There is a C# function A(arg1, arg2)
which needs to be called lots of times. To do this fastest, I am using parallel programming.
Take the example of the following code:
long totalCalls = 2000000;
int threads = Environment.ProcessorCount;
ParallelOptions options = new ParallelOptions();
options.MaxDegreeOfParallelism = threads;
Parallel.ForEach(Enumerable.Range(1, threads), options, range =>
{
for (int i = 0; i < total / threads; i++)
{
// init arg1 and arg2
var value = A(arg1, agr2);
// do something with value
}
});
Now the issue is that this is not scaling up with an increase in number of cores; e.g. on 8 cores it is using 80% of CPU and on 16 cores it is using 40-50% of CPU. I want to use the CPU to maximum extent.

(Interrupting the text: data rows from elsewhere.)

(* ===== verification/Partition.v ===== *)
(** * Partition images

    Models [android/filesystems/src/android/filesystems/partition_config.cpp],
    [partition_types.cpp] and the default backend of
    [internal/PartitionConfigBackend.cpp]: how the image files of an emulated
    device are checked, created, wiped or replaced by temporary files before
    they are handed to the emulator.

    The operations on host files are an interface ([Backend]), as in the
    source.  A computation answers an error or a value, with the operations it
    made, in order, and the world it leaves. *)

From S2P Require Import Prelude CText Fstab.

(** ** Partition types *)

Inductive AndroidPartitionType :=
  | ANDROID_PARTITION_TYPE_UNKNOWN
  | ANDROID_PARTITION_TYPE_YAFFS2
  | ANDROID_PARTITION_TYPE_EXT4.

#[export] Instance AndroidPartitionType_eq_dec : EqDecision AndroidPartitionType.
Proof. solve_decision. Defined.

Definition kPartitionTypeMap : list (bytes * AndroidPartitionType) :=
  [(str "unknown", ANDROID_PARTITION_TYPE_UNKNOWN);
   (str "yaffs2", ANDROID_PARTITION_TYPE_YAFFS2);
   (str "ext4", ANDROID_PARTITION_TYPE_EXT4)].

Definition androidPartitionType_toString (t : AndroidPartitionType) : bytes :=
  match List.find (fun n => bool_decide (n.2 = t)) kPartitionTypeMap with
  | Some n => n.1
  | None => str "unknown"
  end.

Definition androidPartitionType_fromString (s : bytes) : AndroidPartitionType :=
  match List.find (fun n => bytes_eqb n.1 s) kPartitionTypeMap with
  | Some n => n.2
  | None => ANDROID_PARTITION_TYPE_UNKNOWN
  end.

Inductive AndroidPartitionOpenMode := MUST_EXIST | CREATE_IF_NEEDED | MUST_WIPE.

#[export] Instance AndroidPartitionOpenMode_eq_dec : EqDecision AndroidPartitionOpenMode.
Proof. solve_decision. Defined.

(** ** The host *)

(** A path is [None] where the source has a null pointer. *)
Class Backend (W : Type) := {
  pathExists : option bytes -> W -> bool;
  pathEmptyFile : bytes -> W -> bool * W;
  pathCopyFile : bytes -> bytes -> W -> bool * W;
  pathLockFile : bytes -> W -> bool * W;
  pathCreateTempFile : W -> option bytes * W;
  probePartitionFileType : bytes -> W -> AndroidPartitionType;
  extractRamdiskFile : bytes -> bytes -> W -> option bytes;
  parsePartitionFormat : bytes -> bytes -> option bytes;
  makeEmptyPartition : AndroidPartitionType -> Z -> bytes -> W -> bool * W;
  resizeExt4Partition : option bytes -> Z -> W -> W;
  (** [System] *)
  pathFileSize : option bytes -> W -> option Z;
  pathIsQcow2 : option bytes -> W -> bool;
}.

(** The operations that are recorded. *)
Inductive op :=
  | OpLock (path : bytes) (ok : bool)
  | OpEmpty (path : bytes)
  | OpTemp (path : bytes)
  | OpCopy (dest src : bytes)
  | OpMakeEmpty (t : AndroidPartitionType) (size : Z) (path : bytes) (ok : bool)
  | OpResize (path : option bytes) (size : Z)
  | OpSetup (name : bytes) (size : Z) (path : option bytes) (t : AndroidPartitionType) (readonly : bool).
(** ** Witnesses *)

#[local] Instance test_clock : Clock Z := { Now w := (w, w + 1) }.

Definition test_touch (i : Z) : Touch :=
  {| x := 100; y := 200; identifier := i; pressure := 50; touch_major := 10; touch_minor := 5;
     orientation := 45 |}.

(** The registry after the first finger. *)
Definition test_registry : SlotRegistry := (Touch_toEvDevEvents 1024 768 (test_touch 1) new_registry 0).1.2.

(** The second finger takes the slot of the first. *)
Lemma touch_new_contact_witness :
  guest_run {| g_slot := 0; g_tracking := {[0 := 0]} |}
    (Touch_toEvDevEvents 1024 768 (test_touch 2) test_registry 1).1.1 =
  {| g_slot := 1; g_tracking := {[0 := 1]} |}.
Proof.
  assert (RegOk test_registry) as Hok by (apply add_id_ok; [apply new_registry_ok|reflexivity|by_compute|set_solver]).
  exact (touch_new_contact 1024 768 (test_touch 2) test_registry 1
    {| g_slot := 0; g_tracking := {[0 := 0]} |} Hok eq_refl ltac:(discriminate)).
Defined.
(* ===== verification/VirtioInput.v ===== *)
(** * The virtio input device

    Models [emulator/plugin/virtio-input-android/src/virtio-input-android.c]: the
    translation of QEMU's input events to events of the multi-touch protocol,
    and the configuration the device shows to the guest.  QEMU's numbering of
    buttons is an argument.  The guest's side of the protocol (type B of the
    Linux kernel's documentation) is written down as the specification: what
    the guest decodes is what the mouse does. *)

From S2P Require Import Prelude CText Touch.

(** ** Input events of QEMU *)

Inductive InputAxis := INPUT_AXIS_X | INPUT_AXIS_Y.

(** Values are QAPI integers of 64 bits. *)
Inductive InputEvent :=
  | KindKey
  | KindBtn (button : Z) (down : bool)
  | KindRel
  | KindAbs (axis : InputAxis) (value : Z)
  | KindMttData (axis : InputAxis) (value : Z)
  | KindMtt (slot tracking_id : Z).

(** QEMU's buttons that the source names, and their number. *)
Class QemuButtons := {
  INPUT_BUTTON_LEFT : Z; INPUT_BUTTON_RIGHT : Z; INPUT_BUTTON_MIDDLE : Z;
  INPUT_BUTTON_WHEEL_UP : Z; INPUT_BUTTON_WHEEL_DOWN : Z; INPUT_BUTTON_SIDE : Z;
  INPUT_BUTTON_EXTRA : Z; INPUT_BUTTON_TOUCH : Z;
  INPUT_BUTTON__MAX : Z;
  button_range : Forall (fun b => 0 <= b < INPUT_BUTTON__MAX)
    [INPUT_BUTTON_LEFT; INPUT_BUTTON_RIGHT; INPUT_BUTTON_MIDDLE; INPUT_BUTTON_WHEEL_UP;
     INPUT_BUTTON_WHEEL_DOWN; INPUT_BUTTON_SIDE; INPUT_BUTTON_EXTRA; INPUT_BUTTON_TOUCH];
  button_max : INPUT_BUTTON__MAX < 2 ^ 31;
}.

Definition MTS_PRESSURE_RANGE_MAX : Z := 0x400.
Definition MTS_TOUCH_AXIS_DEFAULT : Z := 0x500.
Definition MTS_POINTER_UP : Z := -1.
Definition MT_TOOL_FINGER : Z := 0.

(** ** The state of the device *)

Record MTSPointerState := Pointer { tracking_id : Z; x : Z; y : Z; pressure : Z }.

(** The arrays are indexed by button; every entry is initialised. *)
Record VirtIOInputAndroidHID := {
  current_slot : Z;
  keymap_button_down : gset Z;
  tracked_pointers : Z -> MTSPointerState;
  wheel_axis : bool;
}.

Definition with_slot (s : Z) (d : VirtIOInputAndroidHID) : VirtIOInputAndroidHID :=
  {| current_slot := s; keymap_button_down := keymap_button_down d;
     tracked_pointers := tracked_pointers d; wheel_axis := wheel_axis d |}.
Definition with_down (f : gset Z -> gset Z) (d : VirtIOInputAndroidHID) : VirtIOInputAndroidHID :=
  {| current_slot := current_slot d; keymap_button_down := f (keymap_button_down d);
     tracked_pointers := tracked_pointers d; wheel_axis := wheel_axis d |}.
Definition with_pointer (i : Z) (p : MTSPointerState) (d : VirtIOInputAndroidHID) : VirtIOInputAndroidHID :=
  {| current_slot := current_slot d; keymap_button_down := keymap_button_down d;
     tracked_pointers := fun j => if j =? i then p else tracked_pointers d j; wheel_axis := wheel_axis d |}.

(** [virtio_android_init]. *)
Definition new_hid (wheel : bool) : VirtIOInputAndroidHID :=
  {| current_slot := 0; keymap_button_down := ∅; tracked_pointers := fun _ => Pointer 0 0 0 0;
     wheel_axis := wheel |}.

Definition send_event (type : evtype) (code : evcode) (value : Z) : EvDevEvent :=
  {| Touch.type := type; Touch.code := code; Touch.value := u32 value |}.

Abbreviation sends := (list EvDevEvent).

Section device.
Context `{!QemuButtons}.

(** A non-zero code of [keymap_button]. *)
Definition keymap_button (b : Z) : bool :=
  existsb (Z.eqb b)
    [INPUT_BUTTON_LEFT; INPUT_BUTTON_RIGHT; INPUT_BUTTON_MIDDLE; INPUT_BUTTON_WHEEL_UP;
     INPUT_BUTTON_WHEEL_DOWN; INPUT_BUTTON_SIDE; INPUT_BUTTON_EXTRA; INPUT_BUTTON_TOUCH].

Definition axismap_tch (a : InputAxis) : evcode :=
  match a with INPUT_AXIS_X => ABS_MT_POSITION_X | INPUT_AXIS_Y => ABS_MT_POSITION_Y end.

(** Selecting a slot when another one is selected. *)
Definition select_slot (slot_index : Z) (d : VirtIOInputAndroidHID) : sends :=
  if slot_index =? current_slot d then [] else [send_event EV_ABS ABS_MT_SLOT slot_index].

Definition mts_pointer_down (id px py press : Z) (d : VirtIOInputAndroidHID) : VirtIOInputAndroidHID * sends :=
  let slot_index := id in
  if 0 <=? slot_index then
    (with_slot slot_index (with_pointer slot_index (Pointer id px py press) d),
     select_slot slot_index d ++
     [send_event EV_ABS ABS_MT_TRACKING_ID slot_index;
      send_event EV_ABS ABS_MT_POSITION_X px;
      send_event EV_ABS ABS_MT_POSITION_Y py;
      send_event EV_ABS ABS_MT_TOOL_TYPE MT_TOOL_FINGER;
      send_event EV_ABS ABS_MT_PRESSURE press;
      send_event EV_ABS ABS_MT_ORIENTATION 0;
      send_event EV_ABS ABS_MT_TOUCH_MAJOR MTS_TOUCH_AXIS_DEFAULT;
      send_event EV_ABS ABS_MT_TOUCH_MINOR MTS_TOUCH_AXIS_DEFAULT])
  else (d, []).
Definition sendUtf8String (utf8 : bytes) : option (list QemuKeyEvent) :=
  cs ← utf8_chars [] (c_str utf8); send_chars cs.

(** The request's key; [Some None] when the handler returns there. *)
Definition send_key (k : bytes) (e : KeyEventType) : option (option (list QemuKeyEvent)) :=
  let domkey := browserKeyToDomKey k in
  if domkey =? DOM_NONE then Some (Some [])
  else
    let c := domKeyAsNonPrintableDomCode domkey in
    if c =? 0 then
      let character := ToCharacter domkey in
      if 255 <? character then Some None
      else
        press ← (if presses e then ascii_to_qcode character true else Some []);
        release ← (if releases e then ascii_to_qcode character false else Some []);
        Some (Some (press ++ release))
    else Some (Some (sendKeyCode (dom_to_evdev c) KC_evdev e)).

Definition doSend (r : KeyboardEvent) : option (list QemuKeyEvent) :=
  o ← (if 0 <? zlen (key r) then send_key (key r) (eventtype r) else Some (Some []));
  match o with
  | None => Some []
  | Some k =>
      t ← (if 0 <? zlen (text r) then sendUtf8String (text r) else Some []);
      Some (k ++ t ++
            (if 0 <? keycode r then sendKeyCode (keycode r) (codetype r) (eventtype r) else []))
  end.

End keys.

(** ** Specifications *)

(** A character some key types without a modifier, and the key. *)
Definition base_key (c : Z) : option SkinKeyEntry := List.find (fun e => base e =? c) cmap.

(** The keys held after some events: a held key pressed again stays once. *)
Definition hold (held : gset Z) (e : QemuKeyEvent) : gset Z :=
  if down e then {[qcode e]} ∪ held else held ∖ {[qcode e]}.

Definition held_after (es : list QemuKeyEvent) (held : gset Z) : gset Z := foldl hold held es.

(** ** Lemmas *)

(** A property of the integers below a bound, by computation. *)
Lemma check_range (P : Z -> bool) n x :
  forallb P (seqZ 0 n) = true -> 0 <= x < n -> P x = true.
Proof.
  intros H Hx. rewrite forallb_forall in H. apply H, list_elem_of_In, elem_of_seqZ. lia.
Qed.

Lemma check_eq {A} `{EqDecision A} (f g : Z -> A) n x :
  forallb (fun x => bool_decide (f x = g x)) (seqZ 0 n) = true -> 0 <= x < n -> f x = g x.
Proof.
  intros H Hx. pose proof (check_range (fun x => bool_decide (f x = g x)) n x H Hx) as E. cbn in E.
  by apply bool_decide_eq_true_1 in E.
Qed.

Lemma first_byte_2 x : 0 <= x < 32 -> first_byte (u8 (Z.lor 192 x)) = Some (1, x).
Proof. by apply (check_eq (fun x => first_byte (u8 (Z.lor 192 x))) (fun x => Some (1, x)) 32). Qed.

Lemma first_byte_3 x : 0 <= x < 16 -> first_byte (u8 (Z.lor 224 x)) = Some (2, x).
Proof. by apply (check_eq (fun x => first_byte (u8 (Z.lor 224 x))) (fun x => Some (2, x)) 16). Qed.

Lemma first_byte_4 x : 0 <= x < 8 -> first_byte (u8 (Z.lor 240 x)) = Some (3, x).
Proof. by apply (check_eq (fun x => first_byte (u8 (Z.lor 240 x))) (fun x => Some (3, x)) 8). Qed.

Lemma continuation_bits y : 0 <= y < 64 -> Z.land (Z.lor 128 y) 192 = 128 /\ Z.land (Z.lor 128 y) 63 = y.
Proof.
  intros Hy. split.
  - by apply (check_eq (fun y => Z.land (Z.lor 128 y) 192) (fun _ => 128) 64).
  - by apply (check_eq (fun y => Z.land (Z.lor 128 y) 63) id 64).
Qed.
Lemma store_prop_frame ac p v s :
  let s' := store_prop ac p v s in
  int_status s' = int_status s /\ int_enable s' = int_enable s /\ irq s' = irq s /\
  hw_has_battery s' = hw_has_battery s.
Proof. by destruct ac, p, s. Qed.

Lemma set_prop_ok ac p v m : irq_ok m -> irq_ok (goldfish_battery_set_prop ac p v m).
Proof.
  unfold goldfish_battery_set_prop. intros H.
  destruct (sBatteryIsRealized m) eqn:E; cbn [negb].
  - destruct (device m) as [s|] eqn:D; [|done]. destruct (_ =? 0); [done|].
    unfold irq_ok in H |- *. rewrite D in H. destruct H as (_ & Hr & Hi). cbn. rewrite E.
    destruct (store_prop_frame ac p (u32 v) s) as (E1 & E2 & E3 & _).
    split; [done|]. apply raise_changed_ok; [by rewrite E1|by rewrite E1, E2, E3].
  - unfold irq_ok in *. destruct p; cbn; try done.
    destruct (device m); [|done]. destruct H as [H _]. congruence.
Qed.

Lemma run_call_set_prop c m :
  run_call c m = m \/ exists ac p v, run_call c m = goldfish_battery_set_prop ac p v m.
Proof.
  destruct c; cbn [run_call]; try (right; eexists _, _, _; reflexivity).
  unfold setChargeLevel. destruct (_ || _); [by left|]. right. eexists _, _, _. reflexivity.
Qed.

(** The saved bits and line of a snapshot. *)
Definition snap_ok (snap : list Z * Z) : Prop :=
  exists s, snap.1 = vmsd_save s /\ 0 <= int_status s <= 3 /\ (Z.land (int_status s) (int_enable s) <> 0 -> snap.2 <> 0).

Definition world_ok (w : world) : Prop := irq_ok w.1 /\ Forall snap_ok w.2.

Lemma read_ok o s m : device m = Some s -> irq_ok m -> irq_ok (with_device (goldfish_battery_read o s).2 m).
Proof.
  intros D H. unfold irq_ok in *. rewrite D in H. destruct H as (Hz & Hr & Hi).
  unfold goldfish_battery_read. cbn. destruct (o =? _); [|done]. cbn.
  destruct (Z.eqb_spec (Z.land (int_status s) (int_enable s)) 0); [done|].
  destruct s; cbn in *. split_and!; try done; lia.
Qed.

Lemma guest_write_ok o v s m : device m = Some s -> irq_ok m -> irq_ok (with_device (goldfish_battery_write o v s) m).
Proof.
  intros D H. unfold irq_ok in *. rewrite D in H. destruct H as (Hz & Hr & Hi).
  unfold goldfish_battery_write. cbn. destruct (o =? _); [|done].
  destruct s; cbn in *. destruct (Z.eqb_spec (Z.land (u32 v) int_status0) 0) as [E|E]; cbn; [|done].
  rewrite Z.land_comm in E. done.
Qed.

Lemma run_call_ok c m : irq_ok m -> irq_ok (run_call c m).
Proof. destruct (run_call_set_prop c m) as [->|(ac & p & v & ->)]; [done|apply set_prop_ok]. Qed.

Lemma run_event_ok restore e w w' :
  line_restored restore -> run_event restore e w = Some w' -> world_ok w -> world_ok w'.
Proof.
  intros Hl. destruct w as [m snaps]. intros E [H Hs]. cbn in H, Hs.
  destruct e as [|c|ac p v|o|o v| |n]; cbn in E.
  - destruct (device m); [done|]. injection E as <-. split; [|done]. split_and!; cbn; [done|lia|lia|done].
  - injection E as <-. split; [by apply run_call_ok|done].
  - injection E as <-. split; [by apply set_prop_ok|done].
  - destruct (device m) as [s|] eqn:D; [|done]. injection E as <-. split; [by apply read_ok|done].
  - destruct (device m) as [s|] eqn:D; [|done]. injection E as <-. split; [by apply guest_write_ok|done].
  - destruct (device m) as [s|] eqn:D; [|done]. injection E as <-. split; [done|].
    apply Forall_app. split; [done|]. apply Forall_singleton. exists s. unfold irq_ok in H. rewrite D in H.
    by destruct H as (_ & ? & ?).
  - destruct (device m) as [s|] eqn:D; [|done]. cbn in E. destruct (snaps !! n) as [[fs l]|] eqn:En; [|done].
    destruct (Forall_lookup_1 _ _ _ _ Hs En) as (s0 & Ef & Hr & Hi). cbn in E, Ef, Hi. subst fs.
    unfold irq_ok in H. rewrite D in H. destruct H as (Hz & _). destruct s, s0. cbn in E.
    injection E as <-. split; [|done]. split_and!; cbn in *; [done|lia|lia|]. intros Hne. by apply Hl, Hi.
Qed.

You may assume A(arg1, arg2)
internally contains a complex calculation, but it doesn't have any IO or network-bound operations, and also there is no thread locking. What are other possibilities to find out which part of the code is making it not perform in a 100% parallel manner?
I also tried increasing the degree of parallelism, e.g.
int threads = Environment.ProcessorCount * 2;
// AND
int threads = Environment.ProcessorCount * 4;
// etc.
But it was of no help.
Update 1 - if I run the same code by replacing A()
with a simple function which is calculating prime number then it is utilizing 100 CPU and scaling up well. So this proves that other piece of code is correct. Now issue could be within the original function A()
. I need a way to detect that issue which is causing some sort of sequencing.